-- About this task --
Check each line of the records for "format"; collect those that have it.

────

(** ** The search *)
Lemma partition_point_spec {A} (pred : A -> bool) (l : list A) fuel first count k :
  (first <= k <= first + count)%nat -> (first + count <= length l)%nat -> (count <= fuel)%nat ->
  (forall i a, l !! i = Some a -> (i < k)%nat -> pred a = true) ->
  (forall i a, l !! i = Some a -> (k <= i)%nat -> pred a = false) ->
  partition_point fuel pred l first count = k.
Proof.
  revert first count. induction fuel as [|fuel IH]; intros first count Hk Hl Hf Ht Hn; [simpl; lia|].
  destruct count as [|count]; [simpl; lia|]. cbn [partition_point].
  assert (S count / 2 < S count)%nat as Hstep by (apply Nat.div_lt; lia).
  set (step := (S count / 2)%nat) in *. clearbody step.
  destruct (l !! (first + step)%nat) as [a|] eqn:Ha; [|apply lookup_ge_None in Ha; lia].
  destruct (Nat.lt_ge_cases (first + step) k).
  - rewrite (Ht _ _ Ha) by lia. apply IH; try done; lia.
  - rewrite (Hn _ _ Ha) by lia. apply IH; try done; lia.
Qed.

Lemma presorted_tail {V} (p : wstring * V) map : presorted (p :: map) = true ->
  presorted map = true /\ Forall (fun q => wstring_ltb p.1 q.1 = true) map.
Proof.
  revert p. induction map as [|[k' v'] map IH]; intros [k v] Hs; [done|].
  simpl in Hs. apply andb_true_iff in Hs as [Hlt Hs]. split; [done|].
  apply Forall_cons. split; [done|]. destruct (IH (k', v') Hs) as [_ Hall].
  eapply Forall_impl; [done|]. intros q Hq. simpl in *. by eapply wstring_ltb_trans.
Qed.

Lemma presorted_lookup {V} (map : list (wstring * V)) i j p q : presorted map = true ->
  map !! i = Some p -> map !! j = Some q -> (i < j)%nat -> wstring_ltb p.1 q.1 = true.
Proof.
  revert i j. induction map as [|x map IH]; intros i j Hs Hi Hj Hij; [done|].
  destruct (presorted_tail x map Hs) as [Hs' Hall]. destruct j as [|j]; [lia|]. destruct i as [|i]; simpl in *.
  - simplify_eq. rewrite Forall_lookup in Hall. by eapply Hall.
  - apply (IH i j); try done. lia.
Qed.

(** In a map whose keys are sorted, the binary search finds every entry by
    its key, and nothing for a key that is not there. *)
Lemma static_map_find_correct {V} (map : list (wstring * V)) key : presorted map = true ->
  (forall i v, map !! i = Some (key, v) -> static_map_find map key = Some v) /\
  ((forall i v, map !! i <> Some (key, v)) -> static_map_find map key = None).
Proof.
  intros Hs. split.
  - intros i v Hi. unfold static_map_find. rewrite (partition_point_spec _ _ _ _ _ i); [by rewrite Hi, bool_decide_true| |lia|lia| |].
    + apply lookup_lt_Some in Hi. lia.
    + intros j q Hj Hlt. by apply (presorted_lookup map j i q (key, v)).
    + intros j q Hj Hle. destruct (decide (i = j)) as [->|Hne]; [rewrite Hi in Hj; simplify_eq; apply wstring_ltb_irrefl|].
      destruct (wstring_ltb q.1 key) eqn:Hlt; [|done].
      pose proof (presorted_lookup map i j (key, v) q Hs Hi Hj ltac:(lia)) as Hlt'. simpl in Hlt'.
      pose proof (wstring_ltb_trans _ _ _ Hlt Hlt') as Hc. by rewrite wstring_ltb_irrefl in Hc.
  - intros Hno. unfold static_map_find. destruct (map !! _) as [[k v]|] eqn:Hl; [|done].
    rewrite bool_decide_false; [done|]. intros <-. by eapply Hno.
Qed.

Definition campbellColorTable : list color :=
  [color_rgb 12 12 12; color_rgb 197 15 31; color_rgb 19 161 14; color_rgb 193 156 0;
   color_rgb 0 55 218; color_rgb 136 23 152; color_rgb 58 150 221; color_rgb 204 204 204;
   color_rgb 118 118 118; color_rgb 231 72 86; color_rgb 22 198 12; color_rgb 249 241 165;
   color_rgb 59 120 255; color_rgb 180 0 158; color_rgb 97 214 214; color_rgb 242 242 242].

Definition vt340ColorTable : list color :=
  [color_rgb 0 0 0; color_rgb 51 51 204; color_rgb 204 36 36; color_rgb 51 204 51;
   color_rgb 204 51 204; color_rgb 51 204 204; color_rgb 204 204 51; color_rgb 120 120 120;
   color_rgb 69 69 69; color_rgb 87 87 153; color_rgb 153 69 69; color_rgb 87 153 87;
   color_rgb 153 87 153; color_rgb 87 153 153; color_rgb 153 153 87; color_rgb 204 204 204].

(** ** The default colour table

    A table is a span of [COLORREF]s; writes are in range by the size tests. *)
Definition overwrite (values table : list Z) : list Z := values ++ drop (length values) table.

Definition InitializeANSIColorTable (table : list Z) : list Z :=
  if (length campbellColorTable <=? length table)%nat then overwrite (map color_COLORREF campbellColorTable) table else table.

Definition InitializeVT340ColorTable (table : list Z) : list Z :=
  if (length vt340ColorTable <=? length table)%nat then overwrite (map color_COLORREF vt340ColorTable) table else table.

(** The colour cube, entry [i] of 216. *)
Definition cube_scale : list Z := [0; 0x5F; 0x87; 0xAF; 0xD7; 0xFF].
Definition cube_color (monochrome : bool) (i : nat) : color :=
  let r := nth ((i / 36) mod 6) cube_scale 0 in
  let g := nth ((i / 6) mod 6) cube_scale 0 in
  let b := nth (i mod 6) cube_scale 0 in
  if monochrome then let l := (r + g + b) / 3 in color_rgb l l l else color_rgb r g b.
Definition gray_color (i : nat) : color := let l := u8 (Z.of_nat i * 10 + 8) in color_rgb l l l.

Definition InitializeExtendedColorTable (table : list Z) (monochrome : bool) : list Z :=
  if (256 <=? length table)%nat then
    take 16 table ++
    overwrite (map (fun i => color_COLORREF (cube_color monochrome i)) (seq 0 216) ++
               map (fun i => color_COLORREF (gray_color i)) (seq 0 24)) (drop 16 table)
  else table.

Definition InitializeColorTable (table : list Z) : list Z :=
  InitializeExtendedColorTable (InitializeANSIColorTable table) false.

────

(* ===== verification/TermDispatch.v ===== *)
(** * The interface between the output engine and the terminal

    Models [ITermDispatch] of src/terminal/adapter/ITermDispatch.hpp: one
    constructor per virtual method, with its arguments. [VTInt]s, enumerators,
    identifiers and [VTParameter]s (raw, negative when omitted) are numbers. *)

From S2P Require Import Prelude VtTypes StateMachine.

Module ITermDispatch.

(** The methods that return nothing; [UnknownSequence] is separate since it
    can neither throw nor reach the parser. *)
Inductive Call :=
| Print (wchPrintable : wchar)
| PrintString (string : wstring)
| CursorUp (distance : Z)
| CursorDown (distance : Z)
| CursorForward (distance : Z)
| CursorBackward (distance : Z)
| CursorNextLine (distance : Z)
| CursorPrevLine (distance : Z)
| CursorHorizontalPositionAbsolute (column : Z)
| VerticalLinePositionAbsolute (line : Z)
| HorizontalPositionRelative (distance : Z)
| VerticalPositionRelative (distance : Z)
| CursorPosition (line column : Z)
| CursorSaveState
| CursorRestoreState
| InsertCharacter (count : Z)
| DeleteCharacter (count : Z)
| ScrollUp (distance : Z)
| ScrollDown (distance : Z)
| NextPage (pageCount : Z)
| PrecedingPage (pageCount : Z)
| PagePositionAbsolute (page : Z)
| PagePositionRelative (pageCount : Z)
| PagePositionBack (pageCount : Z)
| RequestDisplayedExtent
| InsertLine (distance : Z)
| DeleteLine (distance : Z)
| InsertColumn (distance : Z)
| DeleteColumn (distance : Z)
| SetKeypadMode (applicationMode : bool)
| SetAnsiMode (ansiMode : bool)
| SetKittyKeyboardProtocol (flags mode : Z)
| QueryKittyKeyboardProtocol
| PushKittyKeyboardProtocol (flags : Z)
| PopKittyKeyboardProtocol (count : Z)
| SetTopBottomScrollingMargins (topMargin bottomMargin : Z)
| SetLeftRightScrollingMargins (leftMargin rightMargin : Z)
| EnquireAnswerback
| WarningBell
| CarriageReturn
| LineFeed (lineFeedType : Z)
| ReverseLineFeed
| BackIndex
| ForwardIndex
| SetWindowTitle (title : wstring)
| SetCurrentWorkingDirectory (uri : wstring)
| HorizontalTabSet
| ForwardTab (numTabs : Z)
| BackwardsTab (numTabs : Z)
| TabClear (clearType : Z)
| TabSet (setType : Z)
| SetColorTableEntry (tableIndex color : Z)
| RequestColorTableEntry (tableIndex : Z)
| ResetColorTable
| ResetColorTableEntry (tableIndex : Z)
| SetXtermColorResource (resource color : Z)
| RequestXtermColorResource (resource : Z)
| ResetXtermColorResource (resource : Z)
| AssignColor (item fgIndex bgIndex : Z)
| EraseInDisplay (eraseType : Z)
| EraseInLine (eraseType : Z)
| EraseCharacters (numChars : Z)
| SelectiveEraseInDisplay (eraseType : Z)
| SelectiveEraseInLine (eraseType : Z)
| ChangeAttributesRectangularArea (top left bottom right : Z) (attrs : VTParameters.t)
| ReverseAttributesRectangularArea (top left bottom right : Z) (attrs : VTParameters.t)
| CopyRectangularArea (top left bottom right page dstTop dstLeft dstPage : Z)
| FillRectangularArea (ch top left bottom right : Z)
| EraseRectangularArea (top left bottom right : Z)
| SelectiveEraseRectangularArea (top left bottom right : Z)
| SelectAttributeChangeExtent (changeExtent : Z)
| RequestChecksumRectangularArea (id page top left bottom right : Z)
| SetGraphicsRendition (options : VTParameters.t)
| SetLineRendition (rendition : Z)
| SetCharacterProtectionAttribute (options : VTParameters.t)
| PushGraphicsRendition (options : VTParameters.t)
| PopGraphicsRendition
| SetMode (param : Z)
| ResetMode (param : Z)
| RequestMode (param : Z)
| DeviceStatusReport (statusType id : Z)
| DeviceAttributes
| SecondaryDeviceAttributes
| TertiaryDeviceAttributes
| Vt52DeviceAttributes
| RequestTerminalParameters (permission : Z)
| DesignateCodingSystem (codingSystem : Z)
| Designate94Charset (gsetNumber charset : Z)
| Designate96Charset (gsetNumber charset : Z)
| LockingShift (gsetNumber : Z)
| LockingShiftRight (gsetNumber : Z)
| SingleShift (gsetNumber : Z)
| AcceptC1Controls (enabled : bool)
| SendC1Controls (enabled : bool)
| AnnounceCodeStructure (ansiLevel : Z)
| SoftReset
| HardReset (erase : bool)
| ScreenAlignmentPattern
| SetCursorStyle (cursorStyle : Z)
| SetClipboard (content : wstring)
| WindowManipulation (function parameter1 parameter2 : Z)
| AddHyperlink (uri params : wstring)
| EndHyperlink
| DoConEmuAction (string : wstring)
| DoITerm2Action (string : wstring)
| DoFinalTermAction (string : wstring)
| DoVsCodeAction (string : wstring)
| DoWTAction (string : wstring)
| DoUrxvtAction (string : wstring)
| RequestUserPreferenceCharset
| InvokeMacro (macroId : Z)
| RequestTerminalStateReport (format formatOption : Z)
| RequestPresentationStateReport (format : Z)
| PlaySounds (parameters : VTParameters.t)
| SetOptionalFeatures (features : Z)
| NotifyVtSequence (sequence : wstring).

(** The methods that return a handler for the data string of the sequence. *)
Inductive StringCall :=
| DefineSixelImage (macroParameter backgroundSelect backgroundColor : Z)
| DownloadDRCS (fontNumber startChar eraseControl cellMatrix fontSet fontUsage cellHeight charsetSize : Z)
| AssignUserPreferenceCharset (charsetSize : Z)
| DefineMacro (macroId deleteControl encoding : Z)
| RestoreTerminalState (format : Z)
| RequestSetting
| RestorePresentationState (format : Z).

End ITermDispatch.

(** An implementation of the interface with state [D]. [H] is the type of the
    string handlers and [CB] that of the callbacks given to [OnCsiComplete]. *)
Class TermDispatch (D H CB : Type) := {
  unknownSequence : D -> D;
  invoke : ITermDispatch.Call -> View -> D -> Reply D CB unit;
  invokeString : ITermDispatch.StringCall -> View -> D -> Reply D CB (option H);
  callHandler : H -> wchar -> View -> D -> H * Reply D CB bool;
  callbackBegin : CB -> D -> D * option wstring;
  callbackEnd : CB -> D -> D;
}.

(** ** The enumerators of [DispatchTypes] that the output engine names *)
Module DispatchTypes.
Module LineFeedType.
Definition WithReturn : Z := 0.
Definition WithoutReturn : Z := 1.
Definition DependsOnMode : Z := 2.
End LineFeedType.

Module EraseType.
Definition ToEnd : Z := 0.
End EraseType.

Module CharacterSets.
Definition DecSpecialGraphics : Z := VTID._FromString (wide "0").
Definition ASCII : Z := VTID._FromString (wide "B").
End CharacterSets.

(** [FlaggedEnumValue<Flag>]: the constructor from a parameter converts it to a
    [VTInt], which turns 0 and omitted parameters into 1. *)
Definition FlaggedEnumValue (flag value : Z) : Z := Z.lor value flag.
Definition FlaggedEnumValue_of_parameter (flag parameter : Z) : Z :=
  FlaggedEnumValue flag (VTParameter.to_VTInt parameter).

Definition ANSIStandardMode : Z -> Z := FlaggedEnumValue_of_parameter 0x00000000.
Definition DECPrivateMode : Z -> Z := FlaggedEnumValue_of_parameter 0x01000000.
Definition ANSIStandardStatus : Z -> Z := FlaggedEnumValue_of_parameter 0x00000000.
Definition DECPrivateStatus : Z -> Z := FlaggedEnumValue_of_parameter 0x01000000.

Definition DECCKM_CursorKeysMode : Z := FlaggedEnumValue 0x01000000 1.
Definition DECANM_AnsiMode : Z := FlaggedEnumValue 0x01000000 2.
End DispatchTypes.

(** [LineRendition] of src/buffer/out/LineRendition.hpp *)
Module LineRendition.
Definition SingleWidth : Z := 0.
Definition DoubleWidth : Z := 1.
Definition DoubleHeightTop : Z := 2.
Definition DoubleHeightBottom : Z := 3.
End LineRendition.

────

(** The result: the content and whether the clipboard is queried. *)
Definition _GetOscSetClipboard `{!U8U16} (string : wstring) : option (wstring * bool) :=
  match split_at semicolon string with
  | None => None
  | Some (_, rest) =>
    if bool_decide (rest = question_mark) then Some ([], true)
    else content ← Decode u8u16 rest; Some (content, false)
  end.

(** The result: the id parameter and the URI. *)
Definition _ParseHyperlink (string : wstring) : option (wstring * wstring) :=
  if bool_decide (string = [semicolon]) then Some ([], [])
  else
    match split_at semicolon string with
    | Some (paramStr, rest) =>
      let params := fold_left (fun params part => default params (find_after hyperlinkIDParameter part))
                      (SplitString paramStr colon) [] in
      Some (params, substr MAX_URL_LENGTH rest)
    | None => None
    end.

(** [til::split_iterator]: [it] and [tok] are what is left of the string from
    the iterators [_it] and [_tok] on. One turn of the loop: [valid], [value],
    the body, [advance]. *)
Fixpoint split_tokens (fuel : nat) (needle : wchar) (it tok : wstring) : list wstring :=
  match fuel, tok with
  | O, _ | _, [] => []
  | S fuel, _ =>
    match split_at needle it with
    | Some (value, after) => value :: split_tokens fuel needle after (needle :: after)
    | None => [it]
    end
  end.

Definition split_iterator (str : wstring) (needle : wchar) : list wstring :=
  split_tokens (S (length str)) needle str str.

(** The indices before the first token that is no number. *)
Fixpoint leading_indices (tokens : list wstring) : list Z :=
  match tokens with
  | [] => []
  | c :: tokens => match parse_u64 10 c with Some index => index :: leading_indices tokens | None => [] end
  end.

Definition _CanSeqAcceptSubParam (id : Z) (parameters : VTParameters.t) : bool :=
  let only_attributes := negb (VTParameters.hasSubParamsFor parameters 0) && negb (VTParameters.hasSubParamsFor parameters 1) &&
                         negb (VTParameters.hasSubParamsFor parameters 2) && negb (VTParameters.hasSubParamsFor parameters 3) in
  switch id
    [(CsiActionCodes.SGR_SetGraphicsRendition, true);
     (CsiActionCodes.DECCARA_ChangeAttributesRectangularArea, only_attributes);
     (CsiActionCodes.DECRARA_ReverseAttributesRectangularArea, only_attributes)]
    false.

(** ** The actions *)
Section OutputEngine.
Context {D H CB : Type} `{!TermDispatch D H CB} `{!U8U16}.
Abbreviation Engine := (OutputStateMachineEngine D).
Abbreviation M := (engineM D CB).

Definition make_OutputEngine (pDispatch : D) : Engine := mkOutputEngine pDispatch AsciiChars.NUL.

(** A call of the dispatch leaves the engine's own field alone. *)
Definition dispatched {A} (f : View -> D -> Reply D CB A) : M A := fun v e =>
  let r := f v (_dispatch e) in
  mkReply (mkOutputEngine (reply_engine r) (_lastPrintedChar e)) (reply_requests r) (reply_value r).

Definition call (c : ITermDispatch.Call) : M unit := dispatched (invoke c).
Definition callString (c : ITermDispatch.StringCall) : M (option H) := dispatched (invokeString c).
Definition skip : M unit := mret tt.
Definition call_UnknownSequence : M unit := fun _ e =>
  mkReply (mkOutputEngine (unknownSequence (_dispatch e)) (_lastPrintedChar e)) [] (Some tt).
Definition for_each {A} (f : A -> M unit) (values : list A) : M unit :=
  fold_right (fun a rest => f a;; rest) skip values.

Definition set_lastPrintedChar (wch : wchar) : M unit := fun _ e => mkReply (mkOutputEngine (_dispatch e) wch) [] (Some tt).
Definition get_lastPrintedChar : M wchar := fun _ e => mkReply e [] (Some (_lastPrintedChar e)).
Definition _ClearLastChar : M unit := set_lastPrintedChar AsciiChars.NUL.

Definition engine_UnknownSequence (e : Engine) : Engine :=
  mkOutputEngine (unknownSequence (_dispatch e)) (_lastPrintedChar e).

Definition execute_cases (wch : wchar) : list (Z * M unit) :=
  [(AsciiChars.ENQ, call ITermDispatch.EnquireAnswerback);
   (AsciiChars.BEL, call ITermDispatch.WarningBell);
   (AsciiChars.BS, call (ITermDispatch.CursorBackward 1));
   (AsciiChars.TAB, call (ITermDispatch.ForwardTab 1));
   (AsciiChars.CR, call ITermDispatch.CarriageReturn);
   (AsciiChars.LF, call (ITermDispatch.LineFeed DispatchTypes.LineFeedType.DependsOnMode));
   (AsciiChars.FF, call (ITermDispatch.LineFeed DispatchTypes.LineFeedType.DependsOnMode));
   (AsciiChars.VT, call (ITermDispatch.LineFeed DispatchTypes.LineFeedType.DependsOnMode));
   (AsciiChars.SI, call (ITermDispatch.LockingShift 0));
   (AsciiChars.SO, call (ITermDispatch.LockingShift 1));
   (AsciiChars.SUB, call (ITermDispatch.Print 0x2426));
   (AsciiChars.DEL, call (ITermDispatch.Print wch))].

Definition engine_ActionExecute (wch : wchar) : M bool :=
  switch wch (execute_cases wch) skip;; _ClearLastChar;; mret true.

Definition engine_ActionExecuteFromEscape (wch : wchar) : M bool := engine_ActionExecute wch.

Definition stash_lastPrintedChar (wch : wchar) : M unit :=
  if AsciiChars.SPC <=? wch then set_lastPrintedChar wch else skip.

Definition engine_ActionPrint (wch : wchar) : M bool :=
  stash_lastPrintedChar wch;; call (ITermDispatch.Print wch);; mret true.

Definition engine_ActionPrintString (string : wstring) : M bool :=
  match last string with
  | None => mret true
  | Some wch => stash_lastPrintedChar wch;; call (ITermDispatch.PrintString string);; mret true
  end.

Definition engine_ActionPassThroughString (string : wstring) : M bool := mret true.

────

-- Worked solution --
| RequestTerminalStateReport (format formatOption : Z)
| RequestPresentationStateReport (format : Z)
| RestoreTerminalState (format : Z)
| RestorePresentationState (format : Z).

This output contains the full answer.